In case you’re feeling up for a new, high-quality relationship…we have your new best friend: the HSA.
The HSA may take the place of your old friend: the Roth IRA. And it may compete for best friend status alongside your trusty ole 401(k).
If you haven’t yet heard the hype about the very powerful savings tool which is the Health Savings Account (“HSA”), let me fill you in.
What is an HSA?
The HSA is a tax-advantaged savings account designed to provide TAX-FREE money to pay for qualified medical expenses. If enrolled in a qualified high deductible health care plan (“QHDHP”), you are eligible to contribute up to $3,600 (or $7,200 for a family) for 2021 to an HSA.
How is an HSA tax-FREE?
The HSA provides all three tax -advantaged savings benefits:
- Tax deductible – Contributions are made pre-tax, whether withheld from your paycheck or paid out of pocket followed by a deduction on your tax return.

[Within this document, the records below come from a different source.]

Lemma htons_val p : 0 <= p < 2 ^ 16 -> htons p = p / 256 + p mod 256 * 256.
Proof.
  intros Hp. unfold htons, u16. rewrite Z.mod_small by lia. change 255 with (Z.ones 8).
  rewrite Z.land_ones, Z.shiftr_div_pow2, Z.lor_comm by lia.
  rewrite lor_shiftl_add; [done|lia|].
  split; [apply Z.div_pos|apply Z.div_lt_upper_bound]; lia.
Qed.
Lemma htons_range p : 0 <= p < 2 ^ 16 -> 0 <= htons p < 2 ^ 16.
Proof.
  intros Hp. rewrite htons_val by done. pose proof (Z.mod_pos_bound p 256 ltac:(lia)).
  pose proof (Z.div_pos p 256 ltac:(lia) ltac:(lia)). pose proof (Z.div_lt_upper_bound p 256 256 ltac:(lia) ltac:(lia)). lia.
Qed.
Lemma ntohs_htons p : 0 <= p < 2 ^ 16 -> ntohs (htons p) = p.
Proof.
  intros Hp. unfold ntohs. rewrite (htons_val (htons p)) by by apply htons_range. rewrite htons_val by done.
  pose proof (Z.div_pos p 256 ltac:(lia) ltac:(lia)). pose proof (Z.div_lt_upper_bound p 256 256 ltac:(lia) ltac:(lia)).
  rewrite Z.div_add, Z.mod_add, (Z.div_small (p / 256)), (Z.mod_small (p / 256)) by lia.
  pose proof (Z.div_mod p 256 ltac:(lia)). lia.
Qed.

Section Specification.
Context {K : Type} {kernel : Kernel K} (table : K -> sockets) {laws : KernelLaws table}.

(** A call about one descriptor, on the table. *)
Lemma effect_bind_sys {A B} (call : K -> A * K) (next : A -> M K B) T (Q : res B -> sockets -> Prop) :
  (forall k, table k = T -> let '(a, k') := call k in effect table (next a) (table k') Q) ->
  effect table (bind (sys call) next) T Q.
Proof.
  intros H. apply effect_bind. intros k Hk. specialize (H k Hk). unfold sys.
  by destruct (call k) as [a k'].
Qed.
Lemma effect_bind_sys_ {B} (call : K -> K) (f : sockets -> sockets) (next : unit -> M K B) T (Q : res B -> sockets -> Prop) :
  (forall k, table (call k) = f (table k)) -> effect table (next tt) (f T) Q ->
  effect table (bind (sys_ call) next) T Q.
Proof. intros Hc H. apply effect_bind. intros k <-. cbn. by rewrite Hc. Qed.
Lemma effect_bind_gets {A B} (g : K -> A) (next : A -> M K B) T (Q : res B -> sockets -> Prop) :
  (forall a, effect table (next a) T Q) -> effect table (bind (gets g) next) T Q.
Proof. intros H. apply effect_bind. intros k <-. by apply H. Qed.
Lemma effect_ThrowErrno {A} w T (Q : res A -> sockets -> Prop) :
  (forall w', Q (Throw (SocketError w')) T) -> effect table (ThrowErrno w) T Q.
Proof. intros H k <-. apply H. Qed.

(** What constructors and [Accept] do: [what] says which object they return;
    if they throw, nothing is left open. *)
Definition obtains {A} (what : A -> Z -> sockets -> socket_state -> Prop) (T : sockets) (r : res A) (T' : sockets) : Prop :=
  match r with
  | Ok a => exists fd st, what a fd T st /\ 0 <= fd /\ T !! fd = None /\ T' = <[fd := st]> T
  | Throw e => T' = T /\ exists w, e = SocketError w
  end.

Lemma delete_opened fd st (T : sockets) : T !! fd = None -> delete fd (<[fd := st]> T) = T.
Proof. intros H. by rewrite delete_insert_id. Qed.

(** *** Listening *)

Definition requested (bind_address : bytes) : option Z :=
  if decide (bind_address = []) then Some INADDR_ANY
  else if decide (bind_address = lit "0.0.0.0") then Some INADDR_ANY else inet_pton bind_address.

Definition listens_on (bind_address : bytes) (port : Z) (l : TcpListener) (fd : Z) (_ : sockets) (st : socket_state) : Prop :=
  exists a, requested bind_address = Some a /\ l_fd l = fd /\ 0 < l_port l < 2 ^ 16 /\
    (port <> 0 -> l_port l = port) /\ st = MkState (Some (a, l_port l)) true.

- Tax-deferred earnings – Gains and earnings are not taxed along the way, allowing your investment to grow faster.
- Tax-free withdrawals – Distributions to cover medical expenses are not taxed.
All three of the above qualities together are referred to as a “triple tax benefit“. No other investment vehicle out there offers all three of these tax-advantaged features. It makes the HSA truly TAX-FREE.
Think about it: a Roth IRA doesn’t provide the tax deduction at time of contribution. And your 401(k) account doesn’t escape tax upon withdrawal.
When should I draw from my HSA account?
Again, the HSA is designed to cover or reimburse qualified medical expenses. With this in mind, here are three ways to be strategic with your HSA. Use it to:
- Cover current medical expenses. These distributions will be tax-free. See here for a list of expenses which qualify. You can make these distributions prior to age 65, so you may start right away. However, please consider #3 below before you decide to do this!
- Treat it like an IRA. If you are healthy enough to not spend all of your HSA on medical costs, unused balances can be distributed for non-medical purposes after age 64. These withdrawals would be taxed just like those from a tax-deferred retirement account like a 401(k) or traditional IRA.
- Reimburse past medical expenses…LATER. Here, pay medical costs out of pocket (not from HSA) while keeping record of those payments. This allows your pre-tax and tax-deferred investments to stay in the HSA account working for you. When you later want (or need) that money, reimburse yourself for past medical costs with an HSA withdrawal.
TAX-FREE and INVESTED longer!!!
- Health care coverage – Whether enrollment in a QHDHP makes sense for you is a personal matter involving your health and financial situation. For someone with expensive medical needs, the high-deductibles required under a QHDHP may not make sense financially. More expensive insurance plans with lower-deductibles are less expensive in the long-run for some people.
- Paycheck funding – If available, make HSA contributions directly from your paycheck. This lowers not only your income tax withholding but also your payroll tax (Social Security and Medicare) withholding as well.
- HSA Account Providers – If you are funding your own HSA, be selective about which provider to go with. See here for a list of top rated HSA providers. As you shop, be aware of:
- Fees – Go for a no fee option, if possible.
- Investments – Ensure that your bank offers a variety of high quality mutual funds. All the regular rules of investing (diversification, low cost funds, etc.) apply here to your HSA.
- 401(k) first – If you have a 401(k) plan at work which includes an employer match, funding that up to the match should be your priority ahead of funding your HSA.
What are you waiting for? It’s time to invest in this your relationship with your new best friend: the HSA.
- If prior to April 16th, contribute to your HSA for last year and lower your tax bill.
- After tax-time, begin investing in your HSA for this year.
- Put your money in…then leave it there and let it work for you!
Now that is paying yourself first…and well!